CRIS becomes part of the development group for The Trans-Hemispheric Residency Programme [THrP] as an initiative to create an art and science exchange programme between the Caribbean and the Nordic Regions. The programme is aimed to explore and foment affirmative physical, cultural, and environmental relations across hemispheres. The initial sites for the programme are Puerto Rico, Sweden, Finland, and Denmark, with expectations to broaden the network to St. Croix, Norway, Germany, and Switzerland. The programme is founded on a sincere wish to provide researchers with transformative experiences across disciplines and hemispheres, ultimately in ways that are not just limited to, and shared beyond, the Atlantic region. Particularly, to find common interests and collaborations — no less through prolonged travel periods by land and sea — that focus upon and transform the way we sense, beyond the visual, the remote and unforeseen forces of Global Warming. The residency programme will initially encourage its participants to work with five ‘axioms’ for practise-based investigations and exchanges that address global warming: (1.) tropical and colonial memory studies; (2.) present and future convergence of global market and accelerated climate change; (3.) global warming resilience; (4.) plant science as social, sculptural, and infrastructural practice; and (5.) spiritual and bio-medicinal practices and solutions in herbal and tropical horticulture.
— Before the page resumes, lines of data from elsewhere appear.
(** [ParseIpEnvelope] returns on every packet: it never reads outside it,
    and the extension loop ends within its 17 rounds.  The envelope it returns
    has its payload offset inside the packet, the source and destination bytes of
    the header of that version, and names a transport protocol, never an
    extension header, unless the packet is a later fragment. *)
Theorem ParseIpEnvelope_total packet :
  bytes_ok packet →
  ∃ r, ParseIpEnvelope packet = Ok r
    ∧ ∀ e, r = Some e →
        envelope_ok packet e
        ∧ ((Z.shiftr (packet !!! 0%nat) 4 = 4
            ∧ IpAddress_Bytes (env_Source e) = take 4 (drop 12 packet)
            ∧ IpAddress_Bytes (env_Destination e) = take 4 (drop 16 packet)
            ∧ env_Protocol e = packet !!! 9%nat ∧ 20 <= env_PayloadOffset e)
           ∨ (Z.shiftr (packet !!! 0%nat) 4 = 6
              ∧ IpAddress_Bytes (env_Source e) = take 16 (drop 8 packet)
              ∧ IpAddress_Bytes (env_Destination e) = take 16 (drop 24 packet)
              ∧ (is_extension (env_Protocol e) = true → env_FirstFragment e = false)
              ∧ 40 <= env_PayloadOffset e)).
Proof.
  intros Hok. unfold ParseIpEnvelope, Ipv4HeaderSize, Ipv6HeaderLength.
  ifb; [by eexists|]. b2p. pose proof (zlen_nonneg packet).
  destruct (rd_Ok packet 0) as [b0 Hb0]; [lia|].
  pose proof (proj1 (rd_lookup _ _ _) Hb0) as [_ Hl0].
  apply list_lookup_total_correct in Hl0. change (Z.to_nat 0) with 0%nat in Hl0.
  rewrite Hb0. cbn [obind].
  destruct (Z.shiftr b0 4 =? 4) eqn:E4; b2p.
  - ifb; [by eexists|]. b2p. destruct (Ip_Read16_Ok packet 2) as [total Ht]; [lia|].
    rewrite Ht. cbn [obind]. ifb; [by eexists|]. b2p.
    rewrite !slice_Ok by lia. cbn [obind].
    change (Z.to_nat (16 - 12)) with 4%nat. change (Z.to_nat (20 - 16)) with 4%nat.
    change (Z.to_nat 12) with 12%nat. change (Z.to_nat 16) with 16%nat.
    destruct (ReadAddress_take packet 12 4) as (src & -> & Hs & Bs); [done|lia..|].
    destruct (ReadAddress_take packet 16 4) as (dst & -> & Hd & Bd); [done|lia..|].
    destruct (rd_Ok packet 9) as [p Hp]; [lia|].
    destruct (Ip_Read16_Ok packet 6) as [flags Hf]; [lia|].
    rewrite Hp, Hf. cbn [obind]. eexists; split; [done|]. intros e [= <-].
    apply rd_lookup in Hp as Hp'. destruct Hp' as [_ Hp'%list_lookup_total_correct].
    split.
    + split_and!; simpl; try done; try lia; [by eapply bytes_ok_rd..|].
      by apply fragment_masks.
    + left. rewrite Hl0. split_and!; simpl; try done. lia.
  - ifb; [by eexists|]. b2p. destruct (Ip_Read16_Ok packet 4) as [len Ht]; [lia|].
    rewrite Ht. cbn [obind]. ifb; [by eexists|]. b2p.
    pose proof (Ip_Read16_width _ _ _ Ht) as [_ Hw].
    rewrite !slice_Ok by lia. cbn [obind].
    change (Z.to_nat (24 - 8)) with 16%nat. change (Z.to_nat (40 - 24)) with 16%nat.
    change (Z.to_nat 8) with 8%nat. change (Z.to_nat 24) with 24%nat.
    destruct (ReadAddress_take packet 8 16) as (src & -> & Hs & Bs); [done|lia..|].
    destruct (ReadAddress_take packet 24 16) as (dst & -> & Hd & Bd); [done|lia..|].
    destruct (rd_Ok packet 6) as [p Hp]; [lia|]. rewrite Hp. cbn [obind].
    set (e0 := {| env_Source := src |}).
    destruct (extension_loop_ok 17 packet 0 e0) as (r & Hr & Hrok); try done; try lia.
    { split_and!; simpl; try done; try lia; by eapply bytes_ok_rd. }
    eexists; split; [exact Hr|]. intros e He.
    destruct (Hrok e He) as (? & (Hse & Hde & Hoff) & ?). split; [done|right].
    rewrite Hl0, Hse, Hde. simpl in Hoff. destruct E0. by split_and!.
Qed.

(** An IPv6 packet with a hop-by-hop header before its UDP payload. *)
Definition envelope_sample : bytes :=
  [0x60; 0; 0; 0; 0; 16; 0; 64] ++ replicate 15 0 ++ [1] ++ replicate 15 0 ++ [2]
  ++ [17; 0; 1; 4; 0; 0; 0; 0] ++ [0; 7; 0; 7; 0; 8; 0; 0].

Lemma ParseIpEnvelope_total_witness :
  bytes_ok envelope_sample
  ∧ (∃ e, ParseIpEnvelope envelope_sample = Ok (Some e) ∧ env_PayloadOffset e = 48)
  ∧ ∃ r, ParseIpEnvelope envelope_sample = Ok r
      ∧ ∀ e, r = Some e → envelope_ok envelope_sample e.
Proof.
  assert (bytes_ok envelope_sample) as Hok by (forall_intro; by split).
  split; [done|]. split; [by eexists|].
  destruct (ParseIpEnvelope_total envelope_sample Hok) as (r & Hr & He).
  exists r. split; [done|]. intros e ->. by apply He.
Defined.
2020: Michy Marxuach and Fernando E. Lloveras San Miguel visit the Nordic Guest Studio before they continue by boat to Finland in an on going collaboration with Contemporary Art Archipelago (CAA). Michy and Fernando, together with CRIS, the artist Luis Berríos-Negrón and curators Taru Elfving (CCA) continue to develop the THRP initiative to stimulate artistic and scientific exchanges between the Caribbean and the Nordic Regions – exploring and fomenting affirmative physical, cultural, and environmental relations across hemispheres.
Through the Nordic-Baltic Curatorial Research Programme (NBC), curatorial assistant grants allow three young curators to work in large-scale production in the region. Partner venues 2020: Tallinn Art Hall (Tallinn, Estonia), Luleå Biennial (Norrbotten, northern Sweden) and Frame Contemporary Art Finland (Helsinki, Finland).
At the end of 2020, the past five years were summerised as a guest book within the publication 75 Years – The Nordic Art Association in Sweden (Arvinius + Orfeus Publishing) and the management of CRIS in the Nordic Guest Studio handed over to a new generation of curators. The book was released in 2021, and CRIS will now be managed by Sara Rossling.
The project has been supported from multiple sources, including Nordisk Kulturfond, the Swedish Arts Council, the city of Stockholm, Institut français de Suède, the Spanish embassies in Stockholm, Oslo and Tallinn, The Estonian Contemporary Art Development Center, Kultur Skåne, Tjeckiska centret Stockholm, Danish Arts Foundation as well as several local collaborations. CRIS is also partner with FRAME Finland and CCA Estonia in the Nordic-Baltic Curatorial Exchange programme.